Pakistan Navy naval officer

Tahseen Ullah Khan was a Pakistan Navy naval officer and served as director-general of the Pakistan Maritime Security Agency. A Navy engineer officer, Khan has previously served as a Defence Attaché at the Pakistan High Commission in Malaysia and as a military advisor to the Malaysian Navy.

==Education==
Khan attended the military high school Cadet College Kohat where he graduated with a pre-engineering advanced diploma. He is a graduate of Pakistan Navy Staff Course and Armed Forces War Course and holds degrees of B.Sc. (Hons) in Chemical engineering from Karachi University and Master's degree in War Studies from Quaid-e-Azam University, Islamabad. He also holds a diploma in French language from National University of Modern Languages, Islamabad.

==Pakistan Navy career==
Khan was commissioned in the Pakistan Navy on 1 December 1977. Upon attaining his commission, he was selected to undergo his training at Britannia Royal Naval College, Dartmouth, Devon, United Kingdom. On his return from UK, he joined the Submarine Service of the Pakistan Navy where-in he served onboard submarines in various capacities. He specialized in the Arms of Submarines from CIN, St. Mandrier, France in 1986. He also served as ADC to Chairman Joint Chiefs of Staff Committee from 1989–91. He commanded two submarines; PNS Ghazi (S134) and PNS Mangro (S133) from 1994–96.

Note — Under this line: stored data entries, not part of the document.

(** Resetting the pool forgets its set and keeps the other one, whose pool is live. *)
Lemma descriptor_sets_consistent_witness :
  let t' := tables (handle_ResetDescriptorPool (session [] reset)) in
  owners t' !! 1 = None /\ is_Some (owners t' !! 2) /\ sets_ok t' /\ pools_ok t'.
Proof.
  pose proof (proj1 (Forall_forall _ _) (proj1 (descriptor_sets_consistent [7]))
                ("vkResetDescriptorPool", handle_ResetDescriptorPool)) as H.
  assert (("vkResetDescriptorPool", handle_ResetDescriptorPool) ∈ requests [7] ++ oneway_requests) as Hin.
  { apply list_elem_of_In, in_or_app. left. repeat first [left; reflexivity|right]. }
  destruct (H Hin (session [] reset) objects_ok) as (Hs & _ & _ & Hp). split_and!; [by vm_compute|by eexists; vm_compute|done|].
  apply Hp; [exact pools_live|]. by intros o [? _].
Defined.

End PoolSetsDemo.
(* ===== verification/ClientDescriptors.v ===== *)
(** Descriptor layouts, pools, sets, templates and updates on the client: the
    rest of [src/client/device.cpp].

    The client records, per set and slot, the buffer or image a storage
    descriptor names, because a submission may write through it ([Tracking]).
    A slot is a binding and an element; an update that runs past the end of a
    binding goes on with the next one, which the cursor below follows. *)

From stdpp Require Import list gmap strings sorting.
From S2P Require Import Prelude Wire Codec CLayout VkStructs PNext VkCreateInfos VkCommands.
From S2P Require Import MarshalBase Marshal MarshalDescriptor.
From S2P Require Import HostMemory Tracking ClientSync ClientCommands ClientObjects.

Open Scope wire_scope.

(** ** Slots *)

(** remote_objects.hpp:138-140. *)
Definition descriptor_slot_key (binding element : Z) : Z := Z.lor (Z.shiftl binding 32) element.

(** device.cpp:54-57. *)
Record DescriptorSlotCursor := mkCursor {
  cu_bindings : option (list DescriptorBindingMetadata); binding_index : nat; cu_element : Z }.

Module Cursor.

(** The key at the cursor, if it is inside a binding.

    device.cpp:59-64. *)
Definition current (cu : DescriptorSlotCursor) : option Z :=
  match cu_bindings cu with
  | None => None
  | Some bs =>
      match bs !! binding_index cu with
      | None => None
      | Some b =>
          if bm_descriptor_count b <=? cu_element cu then None
          else Some (descriptor_slot_key (bm_binding b) (cu_element cu))
      end
  end.

(** The position of the first binding that is not empty.

    device.cpp:70-73. *)
Fixpoint skip_empty (bs : list DescriptorBindingMetadata) (i : nat) : nat :=
  match bs with
  | b :: bs => if bm_descriptor_count b =? 0 then skip_empty bs (S i) else i
  | [] => i
  end.

(** device.cpp:66-74. *)
Definition advance (cu : DescriptorSlotCursor) : bool * DescriptorSlotCursor :=
  match cu_bindings cu with
  | None => (false, cu)
  | Some bs =>
      let i := binding_index cu in
      match bs !! i with
      | None => (false, cu)
      | Some b =>
          let element := wrap32 (cu_element cu + 1) in
          if element <? bm_descriptor_count b then (true, mkCursor (Some bs) i element)
          else
            let i := skip_empty (drop (S i) bs) (S i) in
            (Nat.ltb i (length bs), mkCursor (Some bs) i 0)
      end
  end.

(** device.cpp:82-84. *)
Fixpoint find_binding (binding : Z) (bs : list DescriptorBindingMetadata) (i : nat) : nat :=
  match bs with
  | b :: bs => if bm_binding b <? binding then find_binding binding bs (S i) else i
  | [] => i
  end.

(** device.cpp:77-89. *)
Definition descriptor_cursor (bindings : option (list DescriptorBindingMetadata)) (binding element : Z) :
    DescriptorSlotCursor :=
  match bindings with
  | None => mkCursor None 0 element
  | Some bs =>
      let i := find_binding binding bs 0 in
      match bs !! i with
      | Some b => mkCursor (if bm_binding b =? binding then Some bs else None) i element
      | None => mkCursor None i element
      end
  end.

(** The keys of [n] descriptors from the cursor on; where it is outside, those of
    elements of [binding] are used.

    device.cpp:1610-1625. *)
Fixpoint slot_keys (binding element : Z) (n : nat) (j : Z) (cu : DescriptorSlotCursor) : list Z :=
  match n with
  | O => []
  | S n =>
      default (descriptor_slot_key binding (wrap32 (element + j))) (current cu)
      :: slot_keys binding element n (j + 1) (snd (advance cu))
  end.

(** [descriptor_cursor] and the loop over the descriptors.

    device.cpp:1607-1625. *)
Definition update_keys (bindings : option (list DescriptorBindingMetadata)) (binding element n : Z) : list Z :=
  slot_keys binding element (Z.to_nat n) 0 (descriptor_cursor bindings binding element).

End Cursor.

(** ** Recorded descriptors *)

(** The storage types, all others being alike.

    device.cpp:1613-1618. *)
Definition descriptor_type (type : Z) : DescriptorType :=
  if type =? VK_DESCRIPTOR_TYPE_STORAGE_BUFFER then StorageBuffer
  else if type =? VK_DESCRIPTOR_TYPE_STORAGE_BUFFER_DYNAMIC then StorageBufferDynamic
  else if type =? VK_DESCRIPTOR_TYPE_STORAGE_IMAGE then StorageImage
  else if type =? VK_DESCRIPTOR_TYPE_STORAGE_TEXEL_BUFFER then StorageTexelBuffer
  else OtherDescriptor.

(** [DescriptorResource{}]. *)
Definition no_resource : DescriptorResource := mkResource OtherDescriptor 0.

(** What a descriptor that names [buffer], [view] or [texel], by its type, is
    recorded as.

    device.cpp:1611-1619. *)
Definition resource_of (type buffer view texel : Z) : DescriptorResource :=
  mkResource (descriptor_type type)
    match descriptor_type type with
    | StorageBuffer | StorageBufferDynamic => buffer
    | StorageImage => view
    | StorageTexelBuffer => texel
    | OtherDescriptor => 0
    end.

Module Update.

(** Descriptors stored one after the other. *)
Definition store (keys : list Z) (rs : list DescriptorResource) (m : gmap Z DescriptorResource) :
    gmap Z DescriptorResource :=
  fold_left (fun m item => <[item.1 := item.2]> m) (zip keys rs) m.

(** An update of one slot: a resource without id erases it.

    device.cpp:1681-1682. *)
Definition overlay_slot (k : Z) (r : DescriptorResource) (m : gmap Z DescriptorResource) :
    gmap Z DescriptorResource :=
  if resource_id r =? 0 then delete k m else <[k := r]> m.

(** The updates of a set over what is recorded for it.

    device.cpp:1680-1683. *)
Definition overlay (base updates : gmap Z DescriptorResource) : gmap Z DescriptorResource :=
  map_fold overlay_slot base updates.

(** The updates of every set.

    device.cpp:1678-1684. *)
Definition commit (touched resources : gmap Z (gmap Z DescriptorResource)) :
    gmap Z (gmap Z DescriptorResource) :=
  map_fold (fun set updates m => <[set := overlay (default ∅ (m !! set)) updates]> m) resources touched.

(** [touched_resources[set]] with more updates. *)
Definition touch (set : Z) (keys : list Z) (rs : list DescriptorResource)
    (touched : gmap Z (gmap Z DescriptorResource)) : gmap Z (gmap Z DescriptorResource) :=
  <[set := store keys rs (default ∅ (touched !! set))]> touched.

End Update.

Section Descriptors.
Context `{CommandChannel} `{Abi}.
(** [remote_id] of the device. *)
Variable remote_id : Z.
Implicit Type c : ObjectClient.
Import Object Update.

Abbreviation Bindings := (list DescriptorBindingMetadata).
#[local] Abbreviation object_request := (object_request remote_id).
#[local] Abbreviation object_oneway := (object_oneway remote_id).

(** ** Layouts and pools *)

(** By their numbers, which Vulkan wants to be different.

    device.cpp:1522-1523. *)
Definition sort_bindings (bs : Bindings) : Bindings :=
  @merge_sort _ (fun a b => bm_binding a <= bm_binding b) (fun a b => Z_le_dec (bm_binding a) (bm_binding b)) bs.

(** device.cpp:1517-1521. *)
Definition layout_bindings (info : VkDescriptorSetLayoutCreateInfo.t) : Bindings :=
    (map (fun b => mkBinding (VkDescriptorSetLayoutBinding.binding b) (VkDescriptorSetLayoutBinding.descriptorCount b))
       (arr (VkDescriptorSetLayoutCreateInfo.pBindings info) (VkDescriptorSetLayoutCreateInfo.bindingCount info))).

(** device.cpp:1494-1526. *)
Definition CreateDescriptorSetLayout (info : ptr VkDescriptorSetLayoutCreateInfo.t) (out : bool) c :
    Created * ObjectClient :=
  match info, out with
  | Ref info, true =>
      if negb (is_null (VkDescriptorSetLayoutCreateInfo.pNext info))
         || negb (Z.land (VkDescriptorSetLayoutCreateInfo.flags info)
                    VK_DESCRIPTOR_SET_LAYOUT_CREATE_UPDATE_AFTER_BIND_POOL_BIT =? 0)
      then (failed VK_ERROR_FEATURE_NOT_PRESENT, c)
      else
        let (reply, c) := object_request "vkCreateDescriptorSetLayout" (write_DescriptorSetLayoutCreateInfo info) c in
        match created reply with
        | None => (failed VK_ERROR_INITIALIZATION_FAILED, c)
        | Some (result, id, _) =>
            (stored result id,
             if result =? VK_SUCCESS
             then set_layouts (<[id := sort_bindings (default [] (descriptor_layouts c !! id) ++ layout_bindings info)]>
                                 (descriptor_layouts c)) c
             else c)
        end
  | _, _ => (failed VK_ERROR_FEATURE_NOT_PRESENT, c)
  end.

(** device.cpp:1131-1142. *)
Definition DestroyDescriptorSetLayout (layout : Z) c : ObjectClient :=
  if layout =? 0 then c
  else object_oneway "vkDestroyDescriptorSetLayout" (Writer.handle layout)
         (set_layouts (delete layout (descriptor_layouts c)) c).

(** The records of one set are gone. *)
Definition forget_set (set : Z) c : ObjectClient :=
  set_sets (delete set (descriptor_set_layouts c)) (delete set (descriptor_set_pools c))
    (delete set (descriptor_resources (oc_records c))) c.

(** The loop over [descriptor_set_pools]: the records of the sets of a pool are
    gone.

    device.cpp:1153-1159. *)
Definition forget_pool (pool : Z) c : ObjectClient :=
  fold_left (fun c set => forget_set set c)
    (filter (fun item => item.2 = pool) (map_to_list (descriptor_set_pools c))).*1 c.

==Defence attaché and military advisor==
He served as Defence and Naval Advisor in Pakistan High Commission Kuala Lumpur (Malaysia) from 1996–1999. On return, he was appointed at Naval Headquarters as Director Maritime Affairs and later as Director Submarine Operations. He has also served as Deputy Director General Maritime Security Agency. Upon his promotion to the rank of Commodore, he was appointed to the faculty of National Defence University, Islamabad in 2004 for two years from where he was appointed Commander North before being appointed as Commandant, PN War College, Lahore.

Before his appointment as Director General Maritime Security Agency, he was serving as Chief Staff Officer to Commander Pakistan Fleet. His interests include reading and relaxing by listening to music and golfing in leisure time. He is married and has a daughter and a son.